Work instruction. Write out, without any change, the lines in the material below that run from the line with "intros Hnil. rewrite" through the line with "holds rows of that product only. *)", both included.

Given data.
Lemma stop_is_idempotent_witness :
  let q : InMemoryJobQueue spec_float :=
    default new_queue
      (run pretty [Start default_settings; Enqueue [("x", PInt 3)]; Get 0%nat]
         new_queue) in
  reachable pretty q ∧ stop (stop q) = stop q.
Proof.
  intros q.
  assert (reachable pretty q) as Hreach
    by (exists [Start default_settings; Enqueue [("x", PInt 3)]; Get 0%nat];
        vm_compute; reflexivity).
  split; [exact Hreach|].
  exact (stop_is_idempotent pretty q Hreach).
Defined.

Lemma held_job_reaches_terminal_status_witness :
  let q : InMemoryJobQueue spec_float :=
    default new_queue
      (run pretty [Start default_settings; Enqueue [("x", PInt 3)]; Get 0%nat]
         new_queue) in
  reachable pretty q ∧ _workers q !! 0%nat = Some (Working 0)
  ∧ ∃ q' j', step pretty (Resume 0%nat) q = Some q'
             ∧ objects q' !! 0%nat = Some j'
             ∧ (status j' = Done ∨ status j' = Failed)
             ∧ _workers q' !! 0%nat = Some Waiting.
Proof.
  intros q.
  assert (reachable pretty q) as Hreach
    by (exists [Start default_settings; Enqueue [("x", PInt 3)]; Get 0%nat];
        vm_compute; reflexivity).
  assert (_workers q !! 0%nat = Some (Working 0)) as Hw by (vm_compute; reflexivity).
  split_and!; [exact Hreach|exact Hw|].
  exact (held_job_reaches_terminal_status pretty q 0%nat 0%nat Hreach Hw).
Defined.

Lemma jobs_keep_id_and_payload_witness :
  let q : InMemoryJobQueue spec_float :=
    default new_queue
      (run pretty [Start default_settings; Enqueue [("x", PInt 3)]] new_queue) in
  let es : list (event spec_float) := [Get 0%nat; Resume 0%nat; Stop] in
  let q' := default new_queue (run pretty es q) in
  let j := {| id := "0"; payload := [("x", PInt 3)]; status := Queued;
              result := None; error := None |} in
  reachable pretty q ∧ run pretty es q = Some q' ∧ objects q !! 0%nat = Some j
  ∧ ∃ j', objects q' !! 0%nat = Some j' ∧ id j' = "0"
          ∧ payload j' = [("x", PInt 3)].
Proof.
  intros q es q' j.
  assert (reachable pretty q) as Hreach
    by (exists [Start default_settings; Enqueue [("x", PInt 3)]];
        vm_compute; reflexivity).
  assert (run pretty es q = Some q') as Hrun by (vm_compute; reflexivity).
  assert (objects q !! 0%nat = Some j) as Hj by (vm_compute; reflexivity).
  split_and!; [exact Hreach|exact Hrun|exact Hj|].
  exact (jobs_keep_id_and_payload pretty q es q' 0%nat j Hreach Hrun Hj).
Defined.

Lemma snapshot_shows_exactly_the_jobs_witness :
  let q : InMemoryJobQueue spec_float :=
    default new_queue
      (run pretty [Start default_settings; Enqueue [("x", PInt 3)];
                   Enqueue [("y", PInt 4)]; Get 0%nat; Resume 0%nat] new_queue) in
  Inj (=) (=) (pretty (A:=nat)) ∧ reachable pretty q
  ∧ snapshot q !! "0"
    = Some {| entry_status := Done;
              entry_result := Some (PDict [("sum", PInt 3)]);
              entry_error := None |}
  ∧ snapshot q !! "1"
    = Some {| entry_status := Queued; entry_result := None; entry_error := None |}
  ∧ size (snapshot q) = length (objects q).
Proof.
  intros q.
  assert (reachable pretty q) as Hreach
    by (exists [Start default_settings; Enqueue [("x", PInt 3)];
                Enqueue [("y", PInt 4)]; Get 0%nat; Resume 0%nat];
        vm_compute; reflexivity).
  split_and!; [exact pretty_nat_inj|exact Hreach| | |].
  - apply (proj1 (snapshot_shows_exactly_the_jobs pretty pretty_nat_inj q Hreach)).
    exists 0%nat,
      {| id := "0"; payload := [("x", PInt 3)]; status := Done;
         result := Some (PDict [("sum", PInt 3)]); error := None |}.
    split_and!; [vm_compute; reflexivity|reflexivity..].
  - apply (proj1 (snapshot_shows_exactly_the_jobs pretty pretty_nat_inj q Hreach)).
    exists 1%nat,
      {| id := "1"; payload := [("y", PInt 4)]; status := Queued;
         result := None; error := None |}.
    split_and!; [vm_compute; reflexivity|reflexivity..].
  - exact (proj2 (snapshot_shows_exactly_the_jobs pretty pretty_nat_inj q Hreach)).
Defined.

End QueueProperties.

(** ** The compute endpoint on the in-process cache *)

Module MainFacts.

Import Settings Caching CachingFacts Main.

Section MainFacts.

---

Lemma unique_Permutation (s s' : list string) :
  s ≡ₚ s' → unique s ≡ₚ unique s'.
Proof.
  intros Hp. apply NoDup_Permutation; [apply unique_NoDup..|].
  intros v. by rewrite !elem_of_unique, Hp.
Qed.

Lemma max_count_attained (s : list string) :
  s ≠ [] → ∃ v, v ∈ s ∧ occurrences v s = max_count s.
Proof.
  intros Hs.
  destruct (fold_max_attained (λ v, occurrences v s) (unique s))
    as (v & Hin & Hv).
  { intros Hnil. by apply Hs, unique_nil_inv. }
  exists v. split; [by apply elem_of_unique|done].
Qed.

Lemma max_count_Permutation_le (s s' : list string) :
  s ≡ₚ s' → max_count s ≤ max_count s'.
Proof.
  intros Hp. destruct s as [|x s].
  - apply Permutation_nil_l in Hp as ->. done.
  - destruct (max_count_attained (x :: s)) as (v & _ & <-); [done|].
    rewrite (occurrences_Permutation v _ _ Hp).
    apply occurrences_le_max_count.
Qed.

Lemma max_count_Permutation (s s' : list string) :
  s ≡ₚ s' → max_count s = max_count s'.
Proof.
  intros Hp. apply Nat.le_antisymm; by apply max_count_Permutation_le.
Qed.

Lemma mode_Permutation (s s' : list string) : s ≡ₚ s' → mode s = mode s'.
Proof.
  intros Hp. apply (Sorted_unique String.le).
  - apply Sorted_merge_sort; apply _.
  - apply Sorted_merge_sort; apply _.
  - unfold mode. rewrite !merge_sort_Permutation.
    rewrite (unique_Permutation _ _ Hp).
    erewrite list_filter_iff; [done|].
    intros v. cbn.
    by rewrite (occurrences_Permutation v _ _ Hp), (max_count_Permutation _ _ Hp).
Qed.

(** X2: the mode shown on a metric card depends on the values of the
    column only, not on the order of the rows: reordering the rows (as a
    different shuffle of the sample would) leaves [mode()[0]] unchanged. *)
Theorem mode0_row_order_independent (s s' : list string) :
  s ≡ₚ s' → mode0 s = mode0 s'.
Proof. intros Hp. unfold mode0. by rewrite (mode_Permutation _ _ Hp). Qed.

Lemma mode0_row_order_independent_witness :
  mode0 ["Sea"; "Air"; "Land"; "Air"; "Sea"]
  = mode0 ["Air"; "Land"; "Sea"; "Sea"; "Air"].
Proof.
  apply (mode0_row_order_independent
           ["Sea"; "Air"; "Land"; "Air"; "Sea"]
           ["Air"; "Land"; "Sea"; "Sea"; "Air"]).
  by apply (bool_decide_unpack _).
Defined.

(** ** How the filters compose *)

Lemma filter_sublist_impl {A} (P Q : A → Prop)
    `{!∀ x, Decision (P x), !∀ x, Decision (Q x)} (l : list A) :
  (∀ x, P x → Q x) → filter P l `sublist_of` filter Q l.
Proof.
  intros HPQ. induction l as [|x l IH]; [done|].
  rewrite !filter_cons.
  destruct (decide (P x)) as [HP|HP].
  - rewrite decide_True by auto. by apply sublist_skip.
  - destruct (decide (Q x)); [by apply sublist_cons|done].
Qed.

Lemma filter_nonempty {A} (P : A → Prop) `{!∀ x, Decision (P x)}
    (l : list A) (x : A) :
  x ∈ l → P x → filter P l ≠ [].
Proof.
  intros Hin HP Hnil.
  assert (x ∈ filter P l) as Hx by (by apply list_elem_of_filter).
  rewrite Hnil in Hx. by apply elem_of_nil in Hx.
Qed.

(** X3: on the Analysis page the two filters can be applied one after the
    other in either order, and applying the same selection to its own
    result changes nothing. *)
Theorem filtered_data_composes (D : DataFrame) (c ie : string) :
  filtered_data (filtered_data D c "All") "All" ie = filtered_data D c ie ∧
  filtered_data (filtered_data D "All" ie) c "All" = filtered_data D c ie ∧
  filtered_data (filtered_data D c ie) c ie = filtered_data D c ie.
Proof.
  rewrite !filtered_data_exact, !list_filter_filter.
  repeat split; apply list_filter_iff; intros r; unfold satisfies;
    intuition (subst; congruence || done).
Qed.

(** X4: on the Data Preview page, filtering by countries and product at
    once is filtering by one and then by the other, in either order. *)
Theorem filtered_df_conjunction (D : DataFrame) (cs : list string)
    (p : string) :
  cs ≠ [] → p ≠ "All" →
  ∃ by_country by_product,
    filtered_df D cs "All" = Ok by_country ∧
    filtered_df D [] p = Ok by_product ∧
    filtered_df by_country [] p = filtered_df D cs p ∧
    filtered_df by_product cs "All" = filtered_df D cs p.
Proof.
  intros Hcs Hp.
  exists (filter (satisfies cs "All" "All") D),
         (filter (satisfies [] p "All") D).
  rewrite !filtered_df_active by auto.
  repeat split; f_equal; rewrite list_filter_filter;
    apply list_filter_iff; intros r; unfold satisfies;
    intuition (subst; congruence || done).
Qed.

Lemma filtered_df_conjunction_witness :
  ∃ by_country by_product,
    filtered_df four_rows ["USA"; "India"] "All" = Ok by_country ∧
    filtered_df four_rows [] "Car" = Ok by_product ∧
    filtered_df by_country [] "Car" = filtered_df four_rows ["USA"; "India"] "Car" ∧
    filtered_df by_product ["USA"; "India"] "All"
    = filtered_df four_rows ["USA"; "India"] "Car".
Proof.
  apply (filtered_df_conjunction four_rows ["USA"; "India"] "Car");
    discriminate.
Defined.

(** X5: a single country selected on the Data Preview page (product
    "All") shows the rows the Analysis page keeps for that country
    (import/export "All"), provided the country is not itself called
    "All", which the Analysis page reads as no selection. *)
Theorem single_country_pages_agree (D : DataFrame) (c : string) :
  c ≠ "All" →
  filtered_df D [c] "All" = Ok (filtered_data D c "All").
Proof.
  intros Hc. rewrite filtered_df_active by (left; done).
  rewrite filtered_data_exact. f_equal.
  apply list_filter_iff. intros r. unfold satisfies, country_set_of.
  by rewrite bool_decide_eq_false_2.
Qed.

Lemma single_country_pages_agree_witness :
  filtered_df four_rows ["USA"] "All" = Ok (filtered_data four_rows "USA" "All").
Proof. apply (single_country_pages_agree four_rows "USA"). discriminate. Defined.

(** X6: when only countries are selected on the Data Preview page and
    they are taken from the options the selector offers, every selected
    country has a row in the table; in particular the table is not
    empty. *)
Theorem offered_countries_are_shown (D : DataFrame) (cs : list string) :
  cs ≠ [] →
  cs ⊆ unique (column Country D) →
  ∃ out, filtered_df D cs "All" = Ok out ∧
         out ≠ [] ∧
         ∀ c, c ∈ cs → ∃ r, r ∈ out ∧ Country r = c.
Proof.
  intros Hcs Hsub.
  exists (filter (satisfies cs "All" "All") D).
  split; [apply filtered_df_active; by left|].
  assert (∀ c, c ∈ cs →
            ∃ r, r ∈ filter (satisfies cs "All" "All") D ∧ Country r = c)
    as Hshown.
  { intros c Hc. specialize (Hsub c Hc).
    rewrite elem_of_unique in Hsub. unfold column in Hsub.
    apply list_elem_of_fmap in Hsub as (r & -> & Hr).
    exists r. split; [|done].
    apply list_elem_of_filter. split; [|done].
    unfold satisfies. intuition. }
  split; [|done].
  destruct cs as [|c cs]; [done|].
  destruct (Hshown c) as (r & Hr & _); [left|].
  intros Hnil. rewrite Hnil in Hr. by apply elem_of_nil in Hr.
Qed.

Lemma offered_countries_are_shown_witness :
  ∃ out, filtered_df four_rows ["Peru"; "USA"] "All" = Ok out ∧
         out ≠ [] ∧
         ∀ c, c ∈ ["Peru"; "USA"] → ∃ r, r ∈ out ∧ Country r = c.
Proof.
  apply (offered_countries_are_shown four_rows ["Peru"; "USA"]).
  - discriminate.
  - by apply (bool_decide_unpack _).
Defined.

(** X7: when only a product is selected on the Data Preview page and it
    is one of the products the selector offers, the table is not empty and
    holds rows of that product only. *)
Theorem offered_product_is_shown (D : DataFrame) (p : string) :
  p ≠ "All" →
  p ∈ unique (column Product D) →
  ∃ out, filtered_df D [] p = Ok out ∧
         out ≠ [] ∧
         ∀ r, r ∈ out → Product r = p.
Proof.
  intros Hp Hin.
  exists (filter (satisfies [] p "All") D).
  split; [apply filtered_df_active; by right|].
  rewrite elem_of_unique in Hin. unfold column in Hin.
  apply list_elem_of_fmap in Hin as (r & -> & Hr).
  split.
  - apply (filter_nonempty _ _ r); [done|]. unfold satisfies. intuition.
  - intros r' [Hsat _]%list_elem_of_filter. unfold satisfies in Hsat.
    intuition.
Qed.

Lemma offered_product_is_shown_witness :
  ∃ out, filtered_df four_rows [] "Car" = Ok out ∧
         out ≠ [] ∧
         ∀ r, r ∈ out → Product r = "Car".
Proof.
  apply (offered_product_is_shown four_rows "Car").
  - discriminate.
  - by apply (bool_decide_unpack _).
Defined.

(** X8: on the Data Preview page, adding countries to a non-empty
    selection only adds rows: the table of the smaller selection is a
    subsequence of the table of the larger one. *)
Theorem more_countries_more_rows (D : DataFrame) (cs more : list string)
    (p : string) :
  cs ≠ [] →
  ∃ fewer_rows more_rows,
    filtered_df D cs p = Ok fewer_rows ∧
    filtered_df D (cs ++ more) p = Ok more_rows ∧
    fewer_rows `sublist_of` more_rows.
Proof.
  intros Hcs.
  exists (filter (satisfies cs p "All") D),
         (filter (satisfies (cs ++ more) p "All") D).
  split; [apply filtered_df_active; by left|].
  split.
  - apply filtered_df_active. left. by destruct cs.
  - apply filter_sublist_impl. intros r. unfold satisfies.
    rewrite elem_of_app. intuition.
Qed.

Response area.
  intros Hnil. rewrite Hnil in Hr. by apply elem_of_nil in Hr.
Qed.

Lemma offered_countries_are_shown_witness :
  ∃ out, filtered_df four_rows ["Peru"; "USA"] "All" = Ok out ∧
         out ≠ [] ∧
         ∀ c, c ∈ ["Peru"; "USA"] → ∃ r, r ∈ out ∧ Country r = c.
Proof.
  apply (offered_countries_are_shown four_rows ["Peru"; "USA"]).
  - discriminate.
  - by apply (bool_decide_unpack _).
Defined.

(** X7: when only a product is selected on the Data Preview page and it
    is one of the products the selector offers, the table is not empty and
    holds rows of that product only. *)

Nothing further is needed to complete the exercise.